[PARIS] France's modest public deficit reduction target for this year is within reach, but it is far from clear whether Paris can cut the deficit to 2.7 per cent of economic output in 2017, the public spending auditor warned on Wednesday.
France said in April it would cut its deficit to 3.8 per cent of GDP this year and to 3.3 per cent in 2016, before bringing it under the EU's cap of 3 per cent in 2017.
In its annual report on the euro zone's second-largest economy, the Cour des Comptes said the 2016 and 2017 targets were based on a savings plan of 14.5 billion euros per year for which the government had not provided enough detail yet.
Defence and unemployment spending especially risked overshooting the government's target, it said in a statement.

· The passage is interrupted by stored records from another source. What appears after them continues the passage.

Record CheckpointHeader := mk_header {
  magic : Z; sequence : Z; imap_block : Z; imap_block_count : Z; segment_bitmap_block : Z; segment_bitmap_count : Z;
  next_inode : Z; last_segment_sequence : Z;
}.

#[export] Instance CheckpointHeader_eq_dec : EqDecision CheckpointHeader.
Proof. solve_decision. Defined.

Definition write_u32_le (w : list Z * nat) (v : Z) : list Z * nat := (put w.1 w.2 (le_bytes v), (w.2 + 4)%nat).
Definition write_u64_le (w : list Z * nat) (v : Z) : list Z * nat := (put w.1 w.2 (le64 v), (w.2 + 8)%nat).
Definition read_u32_le (buf : list Z) (off : nat) : Z * nat := (from_le (take 4 (drop off buf)), (off + 4)%nat).
Definition read_u64_le (buf : list Z) (off : nat) : Z * nat := (from_le (take 8 (drop off buf)), (off + 8)%nat).

Definition zero_block : list Z := replicate (Z.to_nat BLOCK_SIZE) 0.

Definition to_block (h : CheckpointHeader) : list Z :=
  let w := (zero_block, 0%nat) in
  let w := write_u32_le w (magic h) in
  let w := write_u64_le w (sequence h) in
  let w := write_u64_le w (imap_block h) in
  let w := write_u32_le w (imap_block_count h) in
  let w := write_u64_le w (segment_bitmap_block h) in
  let w := write_u32_le w (segment_bitmap_count h) in
  let w := write_u32_le w (next_inode h) in
  let w := write_u64_le w (last_segment_sequence h) in
  w.1.

Definition from_block (buf : list Z) : result CheckpointHeader LfsError :=
  if (length buf <? HEADER_SERIALIZED_SIZE)%nat then Err Corrupt else
  let '(magic, off) := read_u32_le buf 0 in
  if negb (magic =? CHECKPOINT_MAGIC) then Err Corrupt else
  let '(sequence, off) := read_u64_le buf off in
  let '(imap_block, off) := read_u64_le buf off in
  let '(imap_block_count, off) := read_u32_le buf off in
  let '(segment_bitmap_block, off) := read_u64_le buf off in
  let '(segment_bitmap_count, off) := read_u32_le buf off in
  let '(next_inode, off) := read_u32_le buf off in
  let '(last_segment_sequence, off) := read_u64_le buf off in
  Ok (mk_header magic sequence imap_block imap_block_count segment_bitmap_block segment_bitmap_count next_inode
    last_segment_sequence).

Section checkpoint.
Context {D : Type} `{!BlockDevice D}.

Definition write_checkpoint (slot_block : Z) (h : CheckpointHeader) (imap_data segment_data : list Z) : io D () :=
  let slot_end := wrap64 (slot_block + CHECKPOINT_SLOT_BLOCKS) in
  let payload_end := wrap64 (segment_bitmap_block h + segment_bitmap_count h) in
  if (imap_block h <=? slot_block) || (slot_end <? payload_end) then throw CheckpointOverflow else
  _ ← write_run (imap_block h) (padded imap_data) (seqZ 0 (blocks_needed (Z.of_nat (length imap_data))));
  _ ← write_run (segment_bitmap_block h) (padded segment_data) (seqZ 0 (blocks_needed (Z.of_nat (length segment_data))));
  _ ← cache_flush;
  _ ← cache_write slot_block (to_block h);
  _ ← cache_flush;
  mret ().

Definition validate_header_geometry (h : CheckpointHeader) (device_blocks : Z) : result () LfsError :=
  match checked_add (imap_block h) (imap_block_count h), checked_add (segment_bitmap_block h) (segment_bitmap_count h) with
  | Some imap_end, Some segment_end =>
      if (device_blocks <=? imap_block h) || (device_blocks <? imap_end)
         || (device_blocks <=? segment_bitmap_block h) || (device_blocks <? segment_end)
      then Err Corrupt else Ok ()
  | _, _ => Err Corrupt
  end.

Definition read_checkpoint (slot_block : Z) : io D CheckpointHeader :=
  buf ← cache_read slot_block;
  h ← lift (Ret (from_block buf));
  count ← dev_sectors;
  _ ← lift (Ret (validate_header_geometry h (count / SECTORS_PER_BLOCK)));
  mret h.

Definition pick_latest (slot_a_block slot_b_block : Z) : io D (CheckpointHeader * Z) :=
  a ← attempt (read_checkpoint slot_a_block);
  b ← attempt (read_checkpoint slot_b_block);
  match a, b with
  | Ok ha, Ok hb => if sequence hb <=? sequence ha then mret (ha, slot_a_block) else mret (hb, slot_b_block)
  | Ok ha, Err _ => mret (ha, slot_a_block)
  | Err _, Ok hb => mret (hb, slot_b_block)
  | Err (BlockIo ea), Err (BlockIo _) => throw (BlockIo ea)
  | Err _, Err _ => throw Corrupt
  end.
End checkpoint.

(** ** The header on disk *)

Lemma write_u32_zeros pre k v :
  (4 <= k)%nat -> write_u32_le (pre ++ replicate k 0, length pre) v =
    ((pre ++ le_bytes v) ++ replicate (k - 4) 0, length (pre ++ le_bytes v)).
Proof. intros H. unfold write_u32_le; cbn [fst snd]. rewrite put_zeros by done. by rewrite length_app, length_le_bytes. Qed.

Lemma write_u64_zeros pre k v :
  (8 <= k)%nat -> write_u64_le (pre ++ replicate k 0, length pre) v =
    ((pre ++ le64 v) ++ replicate (k - 8) 0, length (pre ++ le64 v)).
Proof. intros H. unfold write_u64_le; cbn [fst snd]. rewrite put_zeros by done. by rewrite length_app, length_le64. Qed.
(* ===== verification/LfsLog.v ===== *)
(** * The log ([crates/thumos/src/lfs_writer.rs], the on-disk structures of [lfs.rs])

    Superblock, inodes and segment headers as bytes, and the write head that
    appends blocks to the current segment, seals it when it is full, and writes
    checkpoints. Its methods change the disk, the inode map, the segment manager
    and the head together: [log] holds all four. *)

From S2P Require Import Prelude Machine Block Cache LfsMeta LfsCheckpoint.
From Stdlib Require Import ZArith.
Open Scope Z_scope.

(** ** On-disk structures *)

Module lfs_disk.
Import block codec lfs_imap lfs_io lfs_checkpoint.

Definition LFS_MAGIC : Z := 0x4C465321.
Definition LFS_VERSION : Z := 1.
Definition INODE_TYPE_FILE : Z := 1.
Definition INODE_TYPE_DIR : Z := 2.
Definition DIRECT_BLOCK_COUNT : nat := 12.
Definition LFS_MAX_FILE_SIZE : Z := Z.of_nat DIRECT_BLOCK_COUNT * BLOCK_SIZE.
Definition DISK_INODE_SIZE : nat := 128.
Definition SEGMENT_MAGIC : Z := 0x53454721.

Record LfsSuperblock := mk_superblock {
  sb_magic : Z; sb_version : Z; block_count : Z; sb_segment_size : Z; sb_segment_count : Z; checkpoint_block_a : Z;
  checkpoint_block_b : Z; sb_imap_block : Z; sb_imap_block_count : Z; root_inode : Z; sb_next_inode : Z;
}.

Definition superblock_to_block (sb : LfsSuperblock) : list Z :=
  let w := (zero_block, 0%nat) in
  let w := write_u32_le w (sb_magic sb) in
  let w := write_u32_le w (sb_version sb) in
  let w := write_u64_le w (block_count sb) in
  let w := write_u32_le w (sb_segment_size sb) in
  let w := write_u32_le w (sb_segment_count sb) in
  let w := write_u64_le w (checkpoint_block_a sb) in
  let w := write_u64_le w (checkpoint_block_b sb) in
  let w := write_u64_le w (sb_imap_block sb) in
  let w := write_u32_le w (sb_imap_block_count sb) in
  let w := write_u32_le w (root_inode sb) in
  let w := write_u32_le w (sb_next_inode sb) in
  w.1.
Lemma append_ok P n l buf :
  log_ok P n l -> write_position (l_writer l) < segment_size (l_segs l) -> length buf = Z.to_nat BLOCK_SIZE ->
  exists b l', append_block buf l = Ret (Ok b, l') /\ log_ok (fun x => P x \/ x = b) n l' /\ log_step P 1 l l' /\ l_imap l' = l_imap l /\
  ~ P b /\ lview l' b = buf /\ segment_size (l_segs l) <= b < n.
Proof using Hdep.
  intros Hl Hlt Hb. destruct l as [[c d] m segs w]; cbn [l_disk l_imap l_segs l_writer fst snd] in *.
  destruct Hl as [Hg Hs [Hz Hn] Hfit Hr0 Hseg Hused Hp Hlive]; cbn [l_disk l_imap l_segs l_writer fst snd] in *.
  unfold append_block. rewrite lg_bind_run. cbn [get_log l_segs l_writer]. rewrite lg_bind_run. unfold on_disk, cache_write.
  cbn [l_disk l_imap l_segs l_writer]. set (b := segment_start_block segs (current_segment w) + write_position w).
  destruct (block_of_segment segs (current_segment w) (write_position w) Hz ltac:(lia)) as [Hq Hm]. fold b in Hq, Hm.
  assert (segment_size segs <= b < n) as Hrange by (unfold b, segment_start_block in *; nia).
  destruct (cache_write_good c d b buf Hg) as (c' & d' & Ew & Hg' & Hst); [|done|].
  { unfold in_dev. split; [lia|]. rewrite sectors_per_block in *. nia. }
  rewrite Ew. cbn [from_block_error]. rewrite lg_bind_run. cbn [set_writer l_disk l_imap l_segs]. unfold mret, lg_ret.
  assert (~ P b) as HPb.
  { intros Hx. destruct (Hlive b Hx) as [_ _ _ X4]. rewrite Hq, Hm in X4. specialize (X4 eq_refl). lia. }
  assert (wrap32 (write_position w + 1) = write_position w + 1) as Hwr.
  { apply wrap32_small. pose proof (so_size _ Hs) as Hu. unfold is_u32 in *. lia. }
  eexists b, _. split; [reflexivity|]. cbn [l_disk l_imap l_segs l_writer fst snd write_position current_segment]. rewrite Hwr.
  split; [|split; [|split_and!; try done]].
  - split; cbn [l_disk l_imap l_segs l_writer fst snd write_position current_segment]; try done; try lia.
    + by rewrite (st_count _ _ _ _ _ _ Hst).
    + intros x [Hx| ->].
      * destruct (Hlive x Hx) as [X1 X2 X3 X4]. split; try done. cbn. intros Hc. specialize (X4 Hc). lia.
      * split; rewrite ?Hq, ?Hm; cbn; try done; lia.
  - split; cbn [l_disk l_imap l_segs l_writer fst snd write_position]; try done.
    + intros x Hx. unfold lview. cbn [l_disk fst snd]. rewrite (st_view _ _ _ _ _ _ Hst). by destruct (decide (x = b)) as [->|].
    + apply Hst.
    + unfold room. cbn [write_position]. lia.
  - unfold lview. cbn [l_disk fst snd]. by rewrite (st_view _ _ _ _ _ _ Hst), decide_True.
  - apply Hrange.
  - apply Hrange.
Qed.
(** Every file is as it was, but the one named. *)
Definition updates s s' (id : Z) (f : option afile) : Prop :=
  abs s' id = f /\ forall id', id' <> id -> abs s' id' = abs s id'.

Lemma quiet_updates s s' id : quiet s s' -> updates s s' id (abs s id).
Proof. intros Q. split; intros; by apply quiet_abs. Qed.

Lemma quiet_same k s : fs_ok k s -> quiet s s.
Proof. intros Hk. split; try done. apply (headed_good _ _ (fk_head _ _ Hk)). Qed.

Lemma file_read_refines k s id offset len :
  fs_ok k s -> 0 <= offset -> 0 <= len ->
  exists s', read id offset len s = Ret (a_read (abs s id) offset len, s') /\ fs_ok k s' /\ updates s s' id (abs s id).
Proof using Hdep.
  intros Hk Ho Hl. destruct (inode_at s id) as [i|] eqn:Ei; [pose proof (abs_Some _ _ _ Ei) as Ea|pose proof (abs_None _ _ Ei) as Ea]; rewrite Ea; cbn [a_read].
  - destruct (decide (inode_type i = INODE_TYPE_DIR)) as [Ht|Ht]; cbn [a_type as_file a_size a_bytes].
    + unfold read. rewrite fsm_bind_run. destruct (load_inode_ok _ _ _ _ Hk Ei) as (s1 & E & Q). rewrite E, (proj2 (Z.eqb_eq _ _)) by done.
      exists s1. split; [done|]. split; [by eapply quiet_ok|]. rewrite <- Ea. by apply quiet_updates.
    + destruct (file_read_ok _ _ _ _ offset len Hk Ei Ht Ho Hl) as (s' & E & Q). rewrite E, (proj2 (Z.eqb_neq _ _)) by done.
      exists s'. rewrite <- Ea. split; [|split; [by eapply quiet_ok|by apply quiet_updates]].
      do 3 f_equal. destruct (fk_get _ _ _ _ Hk Ei) as [_ Hsz]. destruct (decide (size i <= offset)) as [Hge|Hlt].
      * rewrite seqZ_nil by lia. by replace (Z.to_nat (Z.min len (size i - offset))) with 0%nat by lia.
      * symmetry. apply extent_piece; lia.
  - exists s. unfold read. rewrite fsm_bind_run, (load_inode_missing _ _ _ Hk Ei). split; [done|]. split; [done|].
    rewrite <- Ea. by apply quiet_updates, (quiet_same k).
Qed.
Lemma quiet_updates_from s s1 s2 id f : quiet s s1 -> updates s1 s2 id f -> updates s s2 id f.
Proof. intros Q [Hf Ho]. split; [done|]. intros id' Hne. rewrite Ho by done. by apply quiet_abs. Qed.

The auditor, whose role is to pass judgment on whether public money is being well spent, also said France's debt-to-GDP ratio would continue to rise even if these targets were met, making France vulnerable to any rise in interest rates.
Last year, the public auditor had correctly predicted the government would overshoot its budget deficit target of 3.8 per cent in 2014, which came in at 4.0 per cent, only 0.1 per cent lower than the year before.
France has exasperated many of its EU peers by repeatedly missing fiscal targets. It changed tack a few months ago by being more cautious in its forecasts.